Ditadura militar: os novos filmes que exorcizam um fantasma da nação
Eles retratam dramas reais vividos no período — temática prolífica do cinema nacional que ganha releitura em tempos de polarização política e desinformação
O soldado Armando e a dona de casa Maria em nada se parecem, exceto por partilharem da mesma fé: ambos são católicos fervorosos. Outro ponto capcioso os conecta. A filha de Maria, a estudante Vera, está desaparecida — e Armando faz parte do Departamento de Operações de Informações, o DOI-Codi, do Rio de Janeiro, onde Vera está presa e sendo torturada. O ano é 1969, período de chumbo da ditadura militar brasileira. Tomado pela culpa — afinal, seria ele um bom cristão entre torturadores? —, Armando cuida da prisioneira escondido dos colegas de farda e se arrisca a levar notícias dela para a mãe preocupada.
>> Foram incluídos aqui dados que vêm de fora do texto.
(* ===== verification/Memory.v ===== *)
(** Physical memory as the kernel reads and writes it through raw pointers: a map
    from 8-byte-aligned addresses to 64-bit words (RV64 is little-endian), absent
    words reading as 0.  Page tables and trap frames are accessed by words, user
    buffers by bytes; both views are over the same words, so a byte written into a
    page-table page is visible to the page walk. *)

From S2P Require Import Prelude Arch.

Abbreviation memory := (gmap Z Z).

(** [*(a as *const usize)] and [*(a as *mut usize) = v], [a] 8-byte aligned. *)
Definition load64 (m : memory) (a : Z) : Z := default 0 (m !! a).
Definition store64 (m : memory) (a v : Z) : memory := <[a := v]> m.

(** [*(a as *const u8)] and [*(a as *mut u8) = v]. *)
Definition align8 (a : Z) : Z := a - a mod 8.
Definition load8 (m : memory) (a : Z) : Z :=
  Z.land (Z.shiftr (load64 m (align8 a)) (8 * (a mod 8))) 255.
Definition store8 (m : memory) (a v : Z) : memory :=
  let sh := 8 * (a mod 8) in
  let w := load64 m (align8 a) in
  store64 m (align8 a)
    (Z.lor (Z.land w (not64 (Z.shiftl 255 sh))) (Z.shiftl (Z.land v 255) sh)).

(** [n] consecutive words from [a]. *)
Definition load_words (m : memory) (a n : Z) : list Z :=
  (λ k, load64 m (a + 8 * k)) <$> seqZ 0 n.
Fixpoint store_words (m : memory) (a : Z) (ws : list Z) : memory :=
  match ws with
  | [] => m
  | w :: ws => store_words (store64 m a w) (a + 8) ws
  end.

(** [write_bytes(page, 0, PAGE_SIZE)] and [entries = [0; 512]]. *)
Definition zero_page (m : memory) (page : Z) : memory :=
  store_words m page (replicate 512 0).
(** [copy_nonoverlapping(src, dst, PAGE_SIZE)]. *)
Definition copy_page (m : memory) (src dst : Z) : memory :=
  store_words m dst (load_words m src 512).

Section facts.
Implicit Types (m : memory) (a b v : Z).

Lemma load64_store64_eq m a v : load64 (store64 m a v) a = v.
Proof. unfold load64, store64. by rewrite lookup_insert_eq. Qed.
Lemma load64_store64_ne m a b v : a ≠ b → load64 (store64 m a v) b = load64 m b.
Proof. intros. unfold load64, store64. by rewrite lookup_insert_ne. Qed.
Lemma load64_store64 m a b v :
  load64 (store64 m a v) b = if decide (a = b) then v else load64 m b.
Proof.
  case_decide; [subst; apply load64_store64_eq|by apply load64_store64_ne].
Qed.

(** A word store hits [b] exactly when [b] is one of its words. *)
Lemma load64_store_words_out m a ws b :
  (∀ k, 0 ≤ k < Z.of_nat (length ws) → b ≠ a + 8 * k) →
  load64 (store_words m a ws) b = load64 m b.
Proof.
  revert m a. induction ws as [|w ws IH]; intros m a Hb; simpl; [done|].
  rewrite IH.
  - apply load64_store64_ne. specialize (Hb 0). simpl in Hb. lia.
  - intros k Hk. specialize (Hb (k + 1)). simpl in Hb. lia.
Qed.
Lemma load64_store_words_in m a ws k w :
  0 ≤ k → ws !! Z.to_nat k = Some w →
  load64 (store_words m a ws) (a + 8 * k) = w.
Proof.
  revert m a k. induction ws as [|x ws IH]; intros m a k Hk Hw; [done|]. simpl.
  destruct (decide (k = 0)) as [->|].
  - simplify_eq/=. rewrite load64_store_words_out by lia.
    replace (a + 8 * 0) with a by lia. apply load64_store64_eq.
  - replace (a + 8 * k) with (a + 8 + 8 * (k - 1)) by lia.
    apply IH; [lia|]. replace (Z.to_nat k) with (S (Z.to_nat (k - 1))) in Hw by lia.
    exact Hw.
Qed.
Lemma length_load_words m a n : length (load_words m a n) = Z.to_nat n.
Proof. unfold load_words. by rewrite length_fmap, length_seqZ. Qed.
Lemma lookup_load_words m a n k :
  0 ≤ k < n → load_words m a n !! Z.to_nat k = Some (load64 m (a + 8 * k)).
Proof.
  intros Hk. unfold load_words. rewrite list_lookup_fmap, lookup_seqZ_lt by lia.
  simpl. repeat f_equal. lia.
Qed.

(** Loads from the page at [p], and from any other page, after [p] was written. *)
Definition in_page (p a : Z) : Prop := p ≤ a < p + PAGE_SIZE.

Lemma load64_zero_page m p k :
  0 ≤ k < 512 → load64 (zero_page m p) (p + 8 * k) = 0.
Proof.
  intros Hk. unfold zero_page. apply load64_store_words_in; [lia|].
  apply lookup_replicate. lia.
Qed.
Lemma load64_zero_page_out m p a : ¬ in_page p a → load64 (zero_page m p) a = load64 m a.
Proof.
  intros Ha. unfold zero_page. apply load64_store_words_out. rewrite length_replicate.
  intros k Hk ->. apply Ha. unfold in_page, PAGE_SIZE. lia.
Qed.
Lemma load64_copy_page m src dst k :
  0 ≤ k < 512 → load64 (copy_page m src dst) (dst + 8 * k) = load64 m (src + 8 * k).
Proof.
  intros Hk. unfold copy_page. apply load64_store_words_in; [lia|].
  by apply lookup_load_words.
Qed.
Lemma load64_copy_page_out m src dst a :
  ¬ in_page dst a → load64 (copy_page m src dst) a = load64 m a.
Proof.
  intros Ha. unfold copy_page. apply load64_store_words_out. rewrite length_load_words.
  intros k Hk ->. apply Ha. unfold in_page, PAGE_SIZE. lia.
Qed.

(** Bytes: reading back what was written, and nothing else changes. *)
Lemma testbit_255 n : 0 ≤ n → Z.testbit 255 n = bool_decide (n < 8).
Proof.
  intros Hn. change 255 with (Z.ones 8). case_bool_decide.
  - by apply Z.ones_spec_low.
  - apply Z.ones_spec_high. lia.
Qed.
Lemma testbit_not64 x n : 0 ≤ n < 64 → Z.testbit (not64 x) n = negb (Z.testbit x n).
Proof.
  intros Hn. unfold not64. rewrite usize_max_ones, Z.lxor_spec, Z.ones_spec_low by lia.
  apply xorb_true_r.
Qed.
Lemma load8_store8_eq m a v : load8 (store8 m a v) a = Z.land v 255.
Proof.
  unfold load8, store8. rewrite load64_store64_eq.
  pose proof (Z.mod_pos_bound a 8 ltac:(lia)) as Hr.
  apply Z.bits_inj'. intros n Hn.
  rewrite Z.land_spec, Z.shiftr_spec, Z.lor_spec, Z.land_spec by lia.
  rewrite Z.shiftl_spec, Z.land_spec by lia.
  replace (n + 8 * (a mod 8) - 8 * (a mod 8)) with n by lia.
  rewrite Z.land_spec, (testbit_255 n) by lia.
  case_bool_decide; [|by rewrite !andb_false_r].
  rewrite testbit_not64, Z.shiftl_spec by lia.
  replace (n + 8 * (a mod 8) - 8 * (a mod 8)) with n by lia.
  rewrite testbit_255 by lia. rewrite bool_decide_true by done.
  by rewrite andb_false_r, !andb_true_r.
Qed.
Lemma align8_inj a b : align8 a = align8 b → a mod 8 = b mod 8 → a = b.
Proof. unfold align8. lia. Qed.
Lemma load8_store8_ne m a b v : a ≠ b → load8 (store8 m a v) b = load8 m b.
Proof.
  intros Hne. unfold load8, store8. rewrite load64_store64. case_decide as E; [|done].
  assert (a mod 8 ≠ b mod 8) as Hmod by (intros ?; eauto using align8_inj).
  pose proof (Z.mod_pos_bound a 8 ltac:(lia)) as Hr.
  pose proof (Z.mod_pos_bound b 8 ltac:(lia)) as Hr'.
  rewrite E. apply Z.bits_inj'. intros n Hn.
  rewrite !Z.land_spec, !Z.shiftr_spec, Z.lor_spec, Z.land_spec by lia.
  rewrite (testbit_255 n) by lia. case_bool_decide; [|by rewrite !andb_false_r].
  rewrite !andb_true_r. rewrite testbit_not64, !Z.shiftl_spec, Z.land_spec by lia.
  set (d := n + 8 * (b mod 8) - 8 * (a mod 8)).
  destruct (decide (0 ≤ d)).
  - rewrite testbit_255 by done. rewrite bool_decide_false by lia.
    by rewrite andb_false_r, orb_false_r, andb_true_r.
  - rewrite !(Z.testbit_neg_r _ d) by lia. by rewrite orb_false_r, andb_true_r.
Qed.
Lemma load8_byte m a : Z.land (load8 m a) 255 = load8 m a.
Proof. unfold load8. by rewrite <- Z.land_assoc. Qed.
(** A byte store changes no word but its own. *)
Lemma load64_store8_ne m a b v : align8 a ≠ b → load64 (store8 m a v) b = load64 m b.
Proof. intros. unfold store8. by apply load64_store64_ne. Qed.
(** Bytes of a page. *)
Lemma align8_in_page p a : page_aligned p → in_page p a → in_page p (align8 a).
Proof.
  intros [Hp Hm] Ha. unfold align8, in_page, PAGE_SIZE in *. pose proof (Z.mod_pos_bound a 8).
  split; [|lia]. pose proof (Z.div_mod a 8). pose proof (Z.div_mod p 4096). lia.
Qed.
Lemma load8_page m m' p o :
  page_aligned p → 0 ≤ o < PAGE_SIZE → (∀ a, in_page p a → load64 m' a = load64 m a) →
  load8 m' (p + o) = load8 m (p + o).
Proof.
  intros Hp Ho H. unfold load8. rewrite H; [done|].
  apply align8_in_page; [done|]. unfold in_page. lia.
Qed.
End facts.

Create Rewrite HintDb mem.
#[export] Hint Rewrite @load64_store64_eq @load8_store8_eq : mem.

(** The views above are used through their lemmas only ([vm_compute] still runs
    the definitions). *)
#[global] Opaque load64 store64 load8 store8 load_words store_words zero_page copy_page.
Com Shi Menegat na pele do soldado e Georgette Fadel e Valentina Herszage interpretando mãe e filha, o filme O Mensageiro (Brasil, 2023), que estreia nos cinemas na quinta-feira 15, bebe de uma história real peculiar. Por dois meses, a diretora Lúcia Murat foi presa e torturada pelos militares — os quais negavam para a família que ela estivesse no batalhão. Um soldado da guarda lhe ofereceu ajuda, servindo de ponte entre ela e os pais. “Foi um ato de generosidade em meio ao horror”, disse a cineasta de 75 anos a VEJA. Contra as expectativas, o militar e a mãe de Lúcia desenvolveram um laço. “Ela foi até madrinha do casamento dele”, revela a diretora — que, na ocasião, havia sido oficialmente presa, ficando encarcerada até 1974.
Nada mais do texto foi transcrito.